Warum ist die gesperrte Schrift, wie man sie aus den Texten Nietzsches und Karl Kraus’, oder aus älteren, getippten Doktorarbeiten kennt, aus dem Schriftbild vollkommen verschwunden? Es ist ja nicht so, dass diese Zeitalter keine Kursive gekannt hätten. Wenn zum Beispiel in einer anderen Sprache zitiert wurde, kam sie zur Geltung. Verzichtet wurde in den letzten Jahrzehnten also auf eine bestimmte Form der schriftlichen Ausdrucks, wohl um eines einheitlichen Satzspiegels willen.

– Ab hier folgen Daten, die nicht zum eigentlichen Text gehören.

Lemma back_wrmsr A s m x v Q : back A s v -> (static (HMsr m) = true -> x = rho (HMsr m)) ->
  (forall v', back (also (HMsr m) A) s v' -> Q tt v') -> wp (wrmsr m x) v Q.
Proof. intros B Hx HQ. eapply wp_wrmsr; [by eapply back_snap|]. intros v' S. by eapply HQ, back_upd. Qed.
Lemma back_wrdr A s n x v Q : back A s v -> x = rho (HDr n) ->
  (forall v', back (also (HDr n) A) s v' -> Q tt v') -> wp (wrdr n x) v Q.
Proof. intros B Hx HQ. eapply wp_wrdr; [by eapply back_snap|]. intros v' S. by eapply HQ, back_upd. Qed.
Lemma back_seg A s k x v Q : back A s v -> k <> KFs -> k <> KGs -> x = rho (HSeg k) ->
  (forall v', back (also (HSeg k) A) s v' -> Q tt v') -> wp (upd_hw (set_kernel_seg k x)) v Q.
Proof. intros B Hf Hg Hx HQ. eapply wp_seg; [by eapply back_snap|done..|]. intros v' S. by eapply HQ, back_upd. Qed.
Lemma back_skip A s f v Q : back A s v -> (forall r x, static r = true -> hreg_of r (f x) = hreg_of r x) ->
  (forall v', back A s v' -> Q tt v') -> wp (upd_hw f) v Q.
Proof. intros B Hf HQ. eapply wp_skip_hw; [by eapply back_snap|done|]. intros v' S. by eapply HQ, back_same. Qed.
Lemma back_base_seg A s k m x b v Q : back A s v ->
  (k = KFs /\ m = IA32_FS_BASE) \/ (k = KGs /\ m = IA32_GS_BASE) -> x = rho (HSeg k) -> b = rho (HMsr m) ->
  (forall v', back (also (HMsr m) (also (HSeg k) A)) s v' -> Q tt v') ->
  wp (upd_hw (set_kernel_seg k x);; wrmsr m b) v Q.
Proof.
  intros B Hk Hx Hb HQ. eapply wp_base_seg; [by eapply back_snap|done|]. intros v' [_ S2 S3 S4 S5 S6].
  apply HQ. split; try done. intros r Hr Ha. rewrite S2 by done. unfold upd_reg.
  case_decide; [by subst|]. case_decide; [by subst|]. destruct Ha as [?|[?|Ha]]; [done..|]. by apply B.
Qed.

Lemma load_list_wp A s l v Q : back A s v ->
  Forall (fun m => allowed em (vm_entry m) = true -> vm_value m = rho (HMsr (vm_entry m))) l ->
  (forall v', back (fun r => A r \/ exists m, m ∈ l /\ allowed em (vm_entry m) = true /\ r = HMsr (vm_entry m)) s v' -> Q tt v') ->
  wp (load_msr_list em l) v Q.
Proof.
  revert A v. induction l as [|m l IH]; intros A v B Hf HQ; cbn [load_msr_list].
  { apply wp_ret, HQ. eapply back_weak; [done|]. intros r [?|(m & Hm & _)]; [done|by apply elem_of_nil in Hm]. }
  apply Forall_cons in Hf as [Hx Hf]. fold (allowed em (vm_entry m)). apply wp_bind.
  destruct (allowed em (vm_entry m)) eqn:E.
  - eapply back_wrmsr; [done|auto|]. intros v1 B1. eapply IH; [done..|]. intros v2 B2. apply HQ.
    eapply back_weak; [done|]. intros r [Ha|(m' & Hm & Ha & ->)]; [by left; right|].
    apply elem_of_cons in Hm as [->|Hm]; [by left; left|]. right. eauto.
  - apply wp_ret. eapply IH; [done..|]. intros v2 B2. apply HQ. eapply back_weak; [done|].
    intros r [Ha|(m' & Hm & Ha & ->)]; [by left|]. apply elem_of_cons in Hm as [->|Hm]; [congruence|]. right. eauto.
Qed.

Lemma load_counters_wp A s i n v Q : back A s v -> hstate_wf h -> (i + n <= 4)%nat ->
  (forall j, (i <= j < i + n)%nat -> h_apm_pes_msrs h !! j = Some (rho (HMsr (IA32_PERFEVTSEL0 + Z.of_nat j)))) ->
  (forall v', back (fun r => A r \/ exists j, (i <= j < i + n)%nat /\ r = HMsr (IA32_PERFEVTSEL0 + Z.of_nat j)) s v' -> Q tt v') ->
  wp (load_counters i n (h_apm_pmc_msrs h) (h_apm_pes_msrs h)) v Q.
Proof.
  intros B [_ W _]. revert A i v B. induction n as [|n IH]; intros A i v B Hi Hj HQ; cbn [load_counters].
  { apply wp_ret, HQ. eapply back_weak; [done|]. intros r [?|(j & Hl & _)]; [done|lia]. }
  destruct (lookup_lt_is_Some_2 (h_apm_pmc_msrs h) i) as [x Hx]; [lia|].
  apply wp_bind. rewrite Hx. apply wp_ret. apply wp_bind. eapply back_wrmsr; [done| |].
  { intros Hst. exfalso. revert Hst. assert (i < 4)%nat by lia. do 4 (destruct i as [|i]; [done|]). lia. }
  intros v1 B1. apply wp_bind. rewrite (Hj i) by lia. apply wp_ret. apply wp_bind.
  eapply back_wrmsr; [done..|]. intros v2 B2. eapply IH; [done|lia|intros j Hl; apply Hj; lia|].
  intros v3 B3. apply HQ. eapply back_weak; [done|]. intros r [Ha|(j & Hl & ->)]; [by left; right; right|].
  destruct (decide (j = i)) as [->|]; [by left; left|]. right. exists j. split; [lia|done].
Qed.

Lemma back_if A s (b : bool) (R : hreg -> Prop) m v Q : back A s v ->
  (b = true -> wp m v (fun _ v' => back (fun r => R r \/ A r) s v')) ->
  (forall v', back (fun r => (b = true /\ R r) \/ A r) s v' -> Q tt v') ->
  wp (if b then m else mret tt) v Q.
Proof.
  intros B Hm HQ. destruct b.
  - eapply wp_mono; [by apply Hm|]. intros [] v' B'. apply HQ. eapply back_weak; [done|]. intros r [[_ ?]|?]; auto.
  - apply wp_ret, HQ. eapply back_weak; [done|]. intros r [[? _]|?]; done.
Qed.
(* ===== verification/VcpuRunProps.v ===== *)
(** * Sections and interrupts while a virtual CPU runs

    A triple in the style of Hoare logic, for the part of the state that belongs to the
    current CPU: how many sections with the VMCS loaded are open, and whether interrupts are
    enabled.  Every operation of the run loop keeps both; they are combined by the rules
    below, which the tactic [stays] applies. *)

From stdpp Require Import base numbers list gmap.
From Stdlib Require Import ZArith Lia.
From S2P Require Import IntrExc Prelude MemTypes Memslot GpaSpace PageWalker Mmio.
From S2P Require Import EmTypes Emulate EptTree Ept2 VcpuEmu Cpuid Vmx VmxProps VcpuState VcpuCr VcpuMsr.
From S2P Require Import VcpuExit VcpuSync VcpuIo VcpuHost VcpuRun.
#[local] Open Scope Z_scope.

Section Keeps.
Context {HH : Host} {PH : PhysHost} {VH : VmxHw} {CH : CpuidHw} {FO : FastOps} {KH : KernelHw}.
Implicit Types v w : vcpu.

(** [d] sections are open. *)
Definition at_state (d : Z) (irq : bool) v : Prop :=
  vmx_inv (cv_cpu v) /\ depth (cv_cpu v) = d /\ cv_irq_enabled v = irq.

Definition stays {A} (d : Z) (m : M vcpu A) : Prop :=
  forall q v r v', at_state d q v -> m v = Some (r, v') -> at_state d q v'.

(** ** Rules *)
Lemma stays_ret {A} d (a : A) : stays d (mret a).
Proof. intros q v r v' H [= _ <-]. done. Qed.

Lemma stays_bind {A B} d (m : M vcpu A) (k : A -> M vcpu B) :
  stays d m -> (forall a, stays d (k a)) -> stays d (m ≫= k).
Proof.
  intros Hm Hk q v r v' Hv. unfold mbind, M_bind. destruct (m v) as [[a v1]|] eqn:E; [|done].
  intros H. eapply Hk; [|exact H]. by eapply Hm.
Qed.

Lemma stays_get d : stays d get.
Proof. intros q v r v' H [= _ <-]. done. Qed.

Lemma stays_stuck {A} d : stays d (stuck : M vcpu A).
Proof. done. Qed.

Lemma stays_of_option {A} d (o : option A) : stays d (of_option o).
Proof. destruct o; [apply stays_ret|done]. Qed.

Lemma stays_assert d b : stays d (hax_assert b).
Proof. destruct b; [apply stays_ret|done]. Qed.

Lemma at_state_same d q v w :
  cv_cpu w = cv_cpu v -> cv_irq_enabled w = cv_irq_enabled v -> at_state d q v -> at_state d q w.
Proof. unfold at_state. by intros -> ->. Qed.

Lemma stays_modify d (f : vcpu -> vcpu) :
  (forall v, cv_cpu (f v) = cv_cpu v /\ cv_irq_enabled (f v) = cv_irq_enabled v) -> stays d (modify f).
Proof. intros Hf q v r v' H [= _ <-]. destruct (Hf v). by eapply at_state_same. Qed.

(** Registers of the processor change. *)
Lemma vmx_inv_hw h c : vmx_inv c -> vmx_inv (set_vx_hw h c).
Proof. by intros []. Qed.

Lemma stays_modify_hw d (f : vcpu -> vcpu) :
  (forall v, (exists h, cv_cpu (f v) = set_vx_hw h (cv_cpu v)) /\ cv_irq_enabled (f v) = cv_irq_enabled v) ->
  stays d (modify f).
Proof.
  intros Hf q v r v' (H1 & H2 & H3) [= _ <-]. destruct (Hf v) as ((h & E) & Ei).
  split_and!; [rewrite E; by apply vmx_inv_hw|by rewrite E|by rewrite Ei].
Qed.

Lemma stays_in_em {A} d (m : M (em_state (emu_vcpu hax_ept_tree)) A) : stays d (in_em m).
Proof. intros q v r v' H. unfold in_em. case_match; [|done]. case_match. intros [= _ <-]. done. Qed.
Lemma stays_in_mmio {A} d (m : M (mmio_vcpu hax_ept_tree) A) : stays d (in_mmio_of m).
Proof. intros q v r v' H. unfold in_mmio_of. case_match; [|done]. case_match. intros [= _ <-]. done. Qed.
Lemma stays_in_intr {A} d (m : M vcpu_t A) : stays d (in_intr_of m).
Proof. intros q v r v' H. unfold in_intr_of. case_match; [|done]. case_match. intros [= _ <-]. done. Qed.
Lemma stays_in_cpuid {A} d (m : M cpuid_globals A) : stays d (in_cpuid m).
Proof. intros q v r v' H. unfold in_cpuid. case_match; [|done]. case_match. intros [= _ <-]. done. Qed.

(** Access to fields. *)
Lemma stays_vmwr d f x : stays d (vmwr f x).
Proof.
  intros q v r v' (H1 & H2 & H3). unfold vmwr, in_vmx.
  destruct (run_write f x (vmx_of v) H1) as (s & -> & Hi & Hs & _). intros [= _ <-].
  split_and!; [done| |done]. cbn. inversion Hs; cbn in *; congruence.
Qed.
Lemma stays_vmrd d f : stays d (vmrd f).
Proof.
  intros q v r v' (H1 & H2 & H3). unfold vmrd, in_vmx.
  destruct (run_read f (vmx_of v) H1) as (x & s & -> & Hi & Hs & _). intros [= _ <-].
  split_and!; [done| |done]. cbn. inversion Hs; cbn in *; congruence.
Qed.

(** ** A section: the body runs with one more section open, unless the VMCS cannot be loaded *)
Lemma stays_section {A} d (fail : M vcpu A) (body : M vcpu A) :
  0 <= d < 2 ^ 16 -> stays d fail ->
  (forall q v r v', at_state (d + 1) q v -> body v = Some (r, v') -> at_state d q v') ->
  stays d (vmcs_err ← in_vmx load_vmcs; if negb (vmcs_err =? 0) then fail else body).
Proof.
  intros Hd Hf Hb q v r v' (H1 & H2 & H3). unfold mbind, M_bind, in_vmx at 1.
  destruct (load_run (vmx_of v) H1 ltac:(rewrite (H2 : depth (vx_cpu (vmx_of v)) = d); lia)) as (x & c & -> & Hi & Hcase). rewrite ?(H2 : depth (vx_cpu (vmx_of v)) = d) in Hcase.
  destruct Hcase as [(-> & Hd')|(Hx & Hd0 & Hd' & _)].
  - cbn [Z.eqb negb]. apply Hb. split_and!; [done|change (depth c = d + 1); lia|done].
  - apply Z.eqb_neq in Hx. rewrite Hx. cbn [negb]. apply Hf. split_and!; [done|change (depth c = d); lia|done].
Qed.

Lemma closes_put {A} d (k : Z -> M vcpu A) : 0 <= d -> (forall x, stays d (k x)) ->
  forall q v r v', at_state (d + 1) q v -> (in_vmx put_vmcs ≫= k) v = Some (r, v') -> at_state d q v'.
Proof.
  intros Hd Hk q v r v' (H1 & H2 & H3). unfold mbind, M_bind, in_vmx at 1.
  destruct (put_run (vmx_of v) H1 ltac:(rewrite (H2 : depth (vx_cpu (vmx_of v)) = d + 1); lia)) as (x & c & -> & Hi & Hd' & _). rewrite ?(H2 : depth (vx_cpu (vmx_of v)) = d + 1) in Hd'.
  apply Hk. split_and!; [done|change (depth c = d); lia|done].
Qed.

Lemma closes_bind {A B} d (m : M vcpu A) (k : A -> M vcpu B) : stays (d + 1) m ->
  (forall a q v r v', at_state (d + 1) q v -> k a v = Some (r, v') -> at_state d q v') ->
  forall q v r v', at_state (d + 1) q v -> (m ≫= k) v = Some (r, v') -> at_state d q v'.
Proof.
  intros Hm Hk q v r v' Hv. unfold mbind, M_bind. destruct (m v) as [[a v1]|] eqn:E; [|done].
  intros H. eapply Hk; [|exact H]. by eapply Hm.
Qed.
End Keeps.

#[export] Hint Resolve stays_ret stays_get stays_stuck stays_of_option stays_assert stays_in_em
  stays_in_mmio stays_in_intr stays_in_cpuid stays_vmwr stays_vmrd : stays.

(** One rule at a time, by the form of the operation. *)
Ltac stays_step :=
  match goal with
  | |- stays _ (match ?x with _ => _ end) => destruct x
  | |- stays _ (in_vmx load_vmcs ≫= _) => apply stays_section; [lia|..]
  | |- stays _ (_ ≫= _) => apply stays_bind; [|intros ?]
  | |- stays _ (modify _) =>
      first [apply stays_modify; intros ?; split; repeat case_match; reflexivity
            |apply stays_modify_hw; intros ?; split; [eexists|]; repeat case_match; reflexivity]
  | |- forall q v r v', _ -> (in_vmx put_vmcs ≫= _) v = _ -> _ => apply closes_put; [lia|intros ?]
  | |- forall q v r v', _ -> (_ ≫= _) v = _ -> _ => apply closes_bind; [|intros ?]
  | |- stays _ _ => solve [auto with stays]
  end.
Ltac stays_all := repeat (stays_step; cbv zeta beta).
#[export] Hint Extern 2 (_ <= _ /\ _ < _) => lia : stays.

Section Handlers.
Context {HH : Host} {PH : PhysHost} {VH : VmxHw} {CH : CpuidHw} {FO : FastOps} {KH : KernelHw}.
Context (G : hax_globals) (uninit : cpuid_args_t) (same_kva : Z -> Z -> bool).

(** ** Handlers *)
Lemma stays_set_panic d : stays d set_panic.
Proof. unfold set_panic. stays_all. Qed.
Lemma stays_inject d x e : stays d (inject x e).
Proof. unfold inject. stays_all. Qed.
#[local] Hint Resolve stays_set_panic stays_inject : stays.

Daran, dass der Satzspiegel dadurch einheitlicher wurde, kann es auch keine Zweifel geben. Zu fragen ist also, was denn zuvor an der gesperrten Schrift so wichtig schien, dass man die Seite sich flecken ließ mit den hellen Stellen, an denen der Text fadenscheinig und gewissermaßen durchsichtig wurde auf das Blatt Papier, dass ihn trägt. Warum dieser offensichtlicher Verzicht auf die Schönheit der Seite?

Adorno hat einen schönen Text über Satzzeichen geschrieben. Seine Idee ist dabei, dass sie, die es…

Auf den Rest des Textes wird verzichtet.